(Dataset entries)
══════════════════════════════

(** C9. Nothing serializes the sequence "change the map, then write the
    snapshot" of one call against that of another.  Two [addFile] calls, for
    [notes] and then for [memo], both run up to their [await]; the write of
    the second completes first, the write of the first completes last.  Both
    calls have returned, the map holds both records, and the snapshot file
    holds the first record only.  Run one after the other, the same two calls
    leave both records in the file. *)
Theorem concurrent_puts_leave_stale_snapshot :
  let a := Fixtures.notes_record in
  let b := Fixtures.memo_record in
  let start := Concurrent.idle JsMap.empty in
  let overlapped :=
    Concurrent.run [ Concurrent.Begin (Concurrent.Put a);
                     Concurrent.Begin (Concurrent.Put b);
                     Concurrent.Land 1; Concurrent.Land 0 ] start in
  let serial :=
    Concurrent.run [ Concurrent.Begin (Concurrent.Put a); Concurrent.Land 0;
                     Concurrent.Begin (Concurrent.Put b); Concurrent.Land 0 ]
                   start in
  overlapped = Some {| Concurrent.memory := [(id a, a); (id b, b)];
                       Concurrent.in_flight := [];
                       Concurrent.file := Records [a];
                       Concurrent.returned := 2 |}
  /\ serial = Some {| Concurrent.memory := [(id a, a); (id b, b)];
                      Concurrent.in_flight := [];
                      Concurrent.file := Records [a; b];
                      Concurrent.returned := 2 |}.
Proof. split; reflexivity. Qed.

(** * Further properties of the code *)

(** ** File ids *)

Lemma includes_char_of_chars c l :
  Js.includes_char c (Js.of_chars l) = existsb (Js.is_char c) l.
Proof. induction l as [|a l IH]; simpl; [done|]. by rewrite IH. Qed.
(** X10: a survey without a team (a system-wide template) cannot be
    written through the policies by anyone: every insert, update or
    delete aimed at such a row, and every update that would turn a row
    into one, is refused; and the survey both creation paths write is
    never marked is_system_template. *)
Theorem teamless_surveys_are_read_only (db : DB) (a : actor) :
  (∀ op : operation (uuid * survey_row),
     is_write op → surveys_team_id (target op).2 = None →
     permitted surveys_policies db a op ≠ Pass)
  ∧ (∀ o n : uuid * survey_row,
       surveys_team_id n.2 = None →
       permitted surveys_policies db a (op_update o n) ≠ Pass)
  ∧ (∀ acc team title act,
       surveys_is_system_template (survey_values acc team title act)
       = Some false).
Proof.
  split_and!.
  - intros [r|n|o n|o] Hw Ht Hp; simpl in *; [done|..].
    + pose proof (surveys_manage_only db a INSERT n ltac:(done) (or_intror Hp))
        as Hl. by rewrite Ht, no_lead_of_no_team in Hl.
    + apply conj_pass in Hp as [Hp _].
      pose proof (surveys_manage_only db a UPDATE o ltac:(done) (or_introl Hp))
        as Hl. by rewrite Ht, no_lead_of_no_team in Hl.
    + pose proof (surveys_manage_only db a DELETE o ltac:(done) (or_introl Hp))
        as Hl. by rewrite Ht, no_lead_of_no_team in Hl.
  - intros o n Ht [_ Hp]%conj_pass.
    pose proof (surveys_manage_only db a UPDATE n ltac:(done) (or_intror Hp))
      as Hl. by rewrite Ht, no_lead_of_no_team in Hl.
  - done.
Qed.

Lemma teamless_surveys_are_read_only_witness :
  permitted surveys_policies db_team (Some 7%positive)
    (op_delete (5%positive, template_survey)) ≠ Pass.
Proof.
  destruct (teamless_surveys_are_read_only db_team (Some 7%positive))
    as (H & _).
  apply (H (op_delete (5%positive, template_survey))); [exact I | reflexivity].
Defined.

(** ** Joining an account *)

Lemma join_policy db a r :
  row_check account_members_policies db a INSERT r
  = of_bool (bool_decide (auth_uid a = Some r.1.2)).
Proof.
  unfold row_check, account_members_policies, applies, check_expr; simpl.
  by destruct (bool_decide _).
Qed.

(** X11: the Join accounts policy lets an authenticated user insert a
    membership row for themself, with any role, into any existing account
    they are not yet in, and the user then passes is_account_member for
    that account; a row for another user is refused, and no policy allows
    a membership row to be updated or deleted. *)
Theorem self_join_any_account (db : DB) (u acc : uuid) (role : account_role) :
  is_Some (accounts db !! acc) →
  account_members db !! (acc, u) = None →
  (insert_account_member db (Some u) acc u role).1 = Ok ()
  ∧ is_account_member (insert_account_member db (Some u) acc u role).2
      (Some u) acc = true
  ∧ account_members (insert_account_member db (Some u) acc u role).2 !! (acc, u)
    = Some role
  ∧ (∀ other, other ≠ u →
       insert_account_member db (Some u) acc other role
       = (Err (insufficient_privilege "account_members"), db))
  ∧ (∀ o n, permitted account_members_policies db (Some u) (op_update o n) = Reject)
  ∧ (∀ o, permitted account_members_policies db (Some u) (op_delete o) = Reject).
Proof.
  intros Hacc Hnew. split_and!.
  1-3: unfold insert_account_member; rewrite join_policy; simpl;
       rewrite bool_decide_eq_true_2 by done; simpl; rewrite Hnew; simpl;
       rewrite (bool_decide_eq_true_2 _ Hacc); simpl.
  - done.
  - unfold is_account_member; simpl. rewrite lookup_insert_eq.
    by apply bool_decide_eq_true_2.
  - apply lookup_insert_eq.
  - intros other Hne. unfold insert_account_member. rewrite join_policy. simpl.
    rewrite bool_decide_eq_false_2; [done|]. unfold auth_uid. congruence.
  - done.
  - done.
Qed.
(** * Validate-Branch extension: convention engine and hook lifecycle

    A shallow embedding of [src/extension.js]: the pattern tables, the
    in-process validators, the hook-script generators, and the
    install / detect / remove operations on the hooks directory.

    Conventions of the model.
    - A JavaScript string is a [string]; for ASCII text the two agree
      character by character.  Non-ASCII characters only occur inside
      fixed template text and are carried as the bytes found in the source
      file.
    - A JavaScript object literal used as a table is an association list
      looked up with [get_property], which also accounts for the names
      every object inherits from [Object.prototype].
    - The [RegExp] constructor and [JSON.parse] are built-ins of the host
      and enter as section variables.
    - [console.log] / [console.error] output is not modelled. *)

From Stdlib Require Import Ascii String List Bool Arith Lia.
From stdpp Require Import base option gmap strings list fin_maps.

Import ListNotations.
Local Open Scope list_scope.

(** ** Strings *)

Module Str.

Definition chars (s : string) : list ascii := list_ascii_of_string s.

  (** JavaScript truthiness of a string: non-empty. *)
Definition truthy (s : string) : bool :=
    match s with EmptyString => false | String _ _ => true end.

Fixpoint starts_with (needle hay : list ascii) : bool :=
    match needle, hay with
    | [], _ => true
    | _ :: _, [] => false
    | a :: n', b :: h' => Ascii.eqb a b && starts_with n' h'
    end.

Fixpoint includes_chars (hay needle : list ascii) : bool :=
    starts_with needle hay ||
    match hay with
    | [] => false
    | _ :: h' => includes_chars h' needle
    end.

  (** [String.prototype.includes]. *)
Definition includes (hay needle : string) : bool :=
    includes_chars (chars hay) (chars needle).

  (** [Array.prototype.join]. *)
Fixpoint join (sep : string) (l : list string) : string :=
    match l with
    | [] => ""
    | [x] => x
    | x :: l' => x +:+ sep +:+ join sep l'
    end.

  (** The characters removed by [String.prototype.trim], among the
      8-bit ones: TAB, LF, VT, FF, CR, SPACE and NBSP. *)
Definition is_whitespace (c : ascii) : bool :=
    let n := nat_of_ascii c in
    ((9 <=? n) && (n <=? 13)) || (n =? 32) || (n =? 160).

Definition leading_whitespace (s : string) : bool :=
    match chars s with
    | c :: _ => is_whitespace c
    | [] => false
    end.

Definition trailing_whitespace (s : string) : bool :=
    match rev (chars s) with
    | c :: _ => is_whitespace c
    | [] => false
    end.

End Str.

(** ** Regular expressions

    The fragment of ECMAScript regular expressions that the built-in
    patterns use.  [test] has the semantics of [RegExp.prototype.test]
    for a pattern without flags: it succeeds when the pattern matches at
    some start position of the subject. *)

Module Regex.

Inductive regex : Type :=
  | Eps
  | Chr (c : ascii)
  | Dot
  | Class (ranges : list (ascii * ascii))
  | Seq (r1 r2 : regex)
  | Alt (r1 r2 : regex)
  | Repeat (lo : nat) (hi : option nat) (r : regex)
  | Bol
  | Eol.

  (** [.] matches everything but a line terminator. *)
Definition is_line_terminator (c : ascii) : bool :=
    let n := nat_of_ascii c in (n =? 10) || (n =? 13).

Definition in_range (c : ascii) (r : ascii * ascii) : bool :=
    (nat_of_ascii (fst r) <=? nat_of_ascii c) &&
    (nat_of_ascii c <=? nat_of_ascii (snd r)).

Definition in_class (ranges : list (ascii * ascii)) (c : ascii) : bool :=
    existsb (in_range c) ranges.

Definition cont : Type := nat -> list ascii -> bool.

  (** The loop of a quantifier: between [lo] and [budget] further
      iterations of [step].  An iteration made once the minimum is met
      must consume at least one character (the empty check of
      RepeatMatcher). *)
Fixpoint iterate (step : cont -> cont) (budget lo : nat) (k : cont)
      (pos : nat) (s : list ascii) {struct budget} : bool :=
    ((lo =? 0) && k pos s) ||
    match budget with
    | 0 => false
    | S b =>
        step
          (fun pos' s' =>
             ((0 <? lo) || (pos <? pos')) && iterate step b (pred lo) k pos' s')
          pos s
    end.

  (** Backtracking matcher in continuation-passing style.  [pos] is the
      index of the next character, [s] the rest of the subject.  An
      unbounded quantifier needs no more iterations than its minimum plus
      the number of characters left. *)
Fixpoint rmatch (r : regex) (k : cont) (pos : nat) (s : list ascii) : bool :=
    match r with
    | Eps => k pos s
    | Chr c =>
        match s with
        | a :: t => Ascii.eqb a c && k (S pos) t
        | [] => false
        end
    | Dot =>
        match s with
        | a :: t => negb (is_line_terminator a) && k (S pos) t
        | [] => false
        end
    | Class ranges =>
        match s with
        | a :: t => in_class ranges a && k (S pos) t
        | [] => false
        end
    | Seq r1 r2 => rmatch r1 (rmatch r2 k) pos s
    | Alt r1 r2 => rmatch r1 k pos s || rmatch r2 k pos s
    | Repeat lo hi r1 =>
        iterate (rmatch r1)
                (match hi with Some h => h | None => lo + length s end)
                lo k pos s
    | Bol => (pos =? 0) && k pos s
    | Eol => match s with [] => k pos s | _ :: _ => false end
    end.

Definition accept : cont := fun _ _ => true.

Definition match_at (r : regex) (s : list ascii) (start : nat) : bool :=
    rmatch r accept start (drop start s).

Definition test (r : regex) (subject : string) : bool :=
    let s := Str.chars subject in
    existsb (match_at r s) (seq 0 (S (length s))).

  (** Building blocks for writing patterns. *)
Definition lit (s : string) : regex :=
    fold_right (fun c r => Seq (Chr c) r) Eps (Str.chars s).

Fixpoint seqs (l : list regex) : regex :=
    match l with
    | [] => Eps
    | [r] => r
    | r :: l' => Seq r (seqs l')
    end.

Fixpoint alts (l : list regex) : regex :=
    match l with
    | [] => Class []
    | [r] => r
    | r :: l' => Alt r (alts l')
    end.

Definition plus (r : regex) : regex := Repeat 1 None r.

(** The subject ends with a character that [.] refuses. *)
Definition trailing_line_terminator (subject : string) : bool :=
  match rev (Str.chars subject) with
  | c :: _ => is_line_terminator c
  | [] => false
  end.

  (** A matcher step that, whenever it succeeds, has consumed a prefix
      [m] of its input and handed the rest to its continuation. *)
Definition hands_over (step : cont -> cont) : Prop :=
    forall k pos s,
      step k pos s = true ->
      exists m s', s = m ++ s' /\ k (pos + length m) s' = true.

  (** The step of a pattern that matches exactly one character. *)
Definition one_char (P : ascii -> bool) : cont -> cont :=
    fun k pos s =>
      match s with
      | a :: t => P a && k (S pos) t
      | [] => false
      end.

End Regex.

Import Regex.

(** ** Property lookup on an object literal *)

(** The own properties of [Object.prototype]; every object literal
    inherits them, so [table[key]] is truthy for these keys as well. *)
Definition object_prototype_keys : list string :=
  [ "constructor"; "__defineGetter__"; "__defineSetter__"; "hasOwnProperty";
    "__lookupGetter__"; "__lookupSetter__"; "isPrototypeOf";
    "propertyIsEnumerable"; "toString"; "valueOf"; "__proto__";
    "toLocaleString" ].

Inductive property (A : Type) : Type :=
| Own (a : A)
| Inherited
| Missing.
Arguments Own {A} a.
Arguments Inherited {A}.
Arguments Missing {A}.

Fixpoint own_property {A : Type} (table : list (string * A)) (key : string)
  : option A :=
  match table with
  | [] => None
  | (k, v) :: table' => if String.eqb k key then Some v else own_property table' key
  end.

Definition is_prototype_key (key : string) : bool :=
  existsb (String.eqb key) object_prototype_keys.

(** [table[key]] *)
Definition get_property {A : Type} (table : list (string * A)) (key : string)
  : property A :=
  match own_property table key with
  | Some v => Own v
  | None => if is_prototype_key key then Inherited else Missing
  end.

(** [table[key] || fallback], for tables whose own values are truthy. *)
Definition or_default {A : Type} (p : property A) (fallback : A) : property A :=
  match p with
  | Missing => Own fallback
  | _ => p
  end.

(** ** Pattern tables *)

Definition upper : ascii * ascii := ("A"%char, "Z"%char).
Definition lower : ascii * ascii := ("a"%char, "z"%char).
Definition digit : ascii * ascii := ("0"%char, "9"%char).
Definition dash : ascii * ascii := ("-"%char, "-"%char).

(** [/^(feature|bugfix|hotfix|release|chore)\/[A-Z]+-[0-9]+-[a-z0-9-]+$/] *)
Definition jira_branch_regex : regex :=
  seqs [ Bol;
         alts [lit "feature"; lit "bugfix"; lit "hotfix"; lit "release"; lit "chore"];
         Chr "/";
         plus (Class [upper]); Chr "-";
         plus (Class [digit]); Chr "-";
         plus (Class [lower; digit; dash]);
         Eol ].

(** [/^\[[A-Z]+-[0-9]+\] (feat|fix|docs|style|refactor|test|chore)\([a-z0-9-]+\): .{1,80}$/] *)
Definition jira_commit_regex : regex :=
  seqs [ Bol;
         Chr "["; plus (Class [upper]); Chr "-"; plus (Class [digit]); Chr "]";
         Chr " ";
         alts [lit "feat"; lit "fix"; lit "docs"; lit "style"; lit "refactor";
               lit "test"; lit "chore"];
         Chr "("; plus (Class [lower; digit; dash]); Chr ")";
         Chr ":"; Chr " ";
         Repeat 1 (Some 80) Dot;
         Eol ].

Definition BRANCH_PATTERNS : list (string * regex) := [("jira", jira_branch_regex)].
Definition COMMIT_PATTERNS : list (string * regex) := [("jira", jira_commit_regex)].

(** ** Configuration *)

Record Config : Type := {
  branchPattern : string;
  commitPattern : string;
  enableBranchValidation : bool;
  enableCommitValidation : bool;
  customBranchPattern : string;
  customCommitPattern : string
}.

══════════════════════════════

> REQUIRED ACTION
Set down exactly the lines that begin the records and continue through the line bearing "Theorem teamless_surveys_are_read_only (db"; include both ends.

> RESULT FOR THIS TASK
(** C9. Nothing serializes the sequence "change the map, then write the
    snapshot" of one call against that of another.  Two [addFile] calls, for
    [notes] and then for [memo], both run up to their [await]; the write of
    the second completes first, the write of the first completes last.  Both
    calls have returned, the map holds both records, and the snapshot file
    holds the first record only.  Run one after the other, the same two calls
    leave both records in the file. *)
Theorem concurrent_puts_leave_stale_snapshot :
  let a := Fixtures.notes_record in
  let b := Fixtures.memo_record in
  let start := Concurrent.idle JsMap.empty in
  let overlapped :=
    Concurrent.run [ Concurrent.Begin (Concurrent.Put a);
                     Concurrent.Begin (Concurrent.Put b);
                     Concurrent.Land 1; Concurrent.Land 0 ] start in
  let serial :=
    Concurrent.run [ Concurrent.Begin (Concurrent.Put a); Concurrent.Land 0;
                     Concurrent.Begin (Concurrent.Put b); Concurrent.Land 0 ]
                   start in
  overlapped = Some {| Concurrent.memory := [(id a, a); (id b, b)];
                       Concurrent.in_flight := [];
                       Concurrent.file := Records [a];
                       Concurrent.returned := 2 |}
  /\ serial = Some {| Concurrent.memory := [(id a, a); (id b, b)];
                      Concurrent.in_flight := [];
                      Concurrent.file := Records [a; b];
                      Concurrent.returned := 2 |}.
Proof. split; reflexivity. Qed.

(** * Further properties of the code *)

(** ** File ids *)

Lemma includes_char_of_chars c l :
  Js.includes_char c (Js.of_chars l) = existsb (Js.is_char c) l.
Proof. induction l as [|a l IH]; simpl; [done|]. by rewrite IH. Qed.
(** X10: a survey without a team (a system-wide template) cannot be
    written through the policies by anyone: every insert, update or
    delete aimed at such a row, and every update that would turn a row
    into one, is refused; and the survey both creation paths write is
    never marked is_system_template. *)
Theorem teamless_surveys_are_read_only (db : DB) (a : actor) :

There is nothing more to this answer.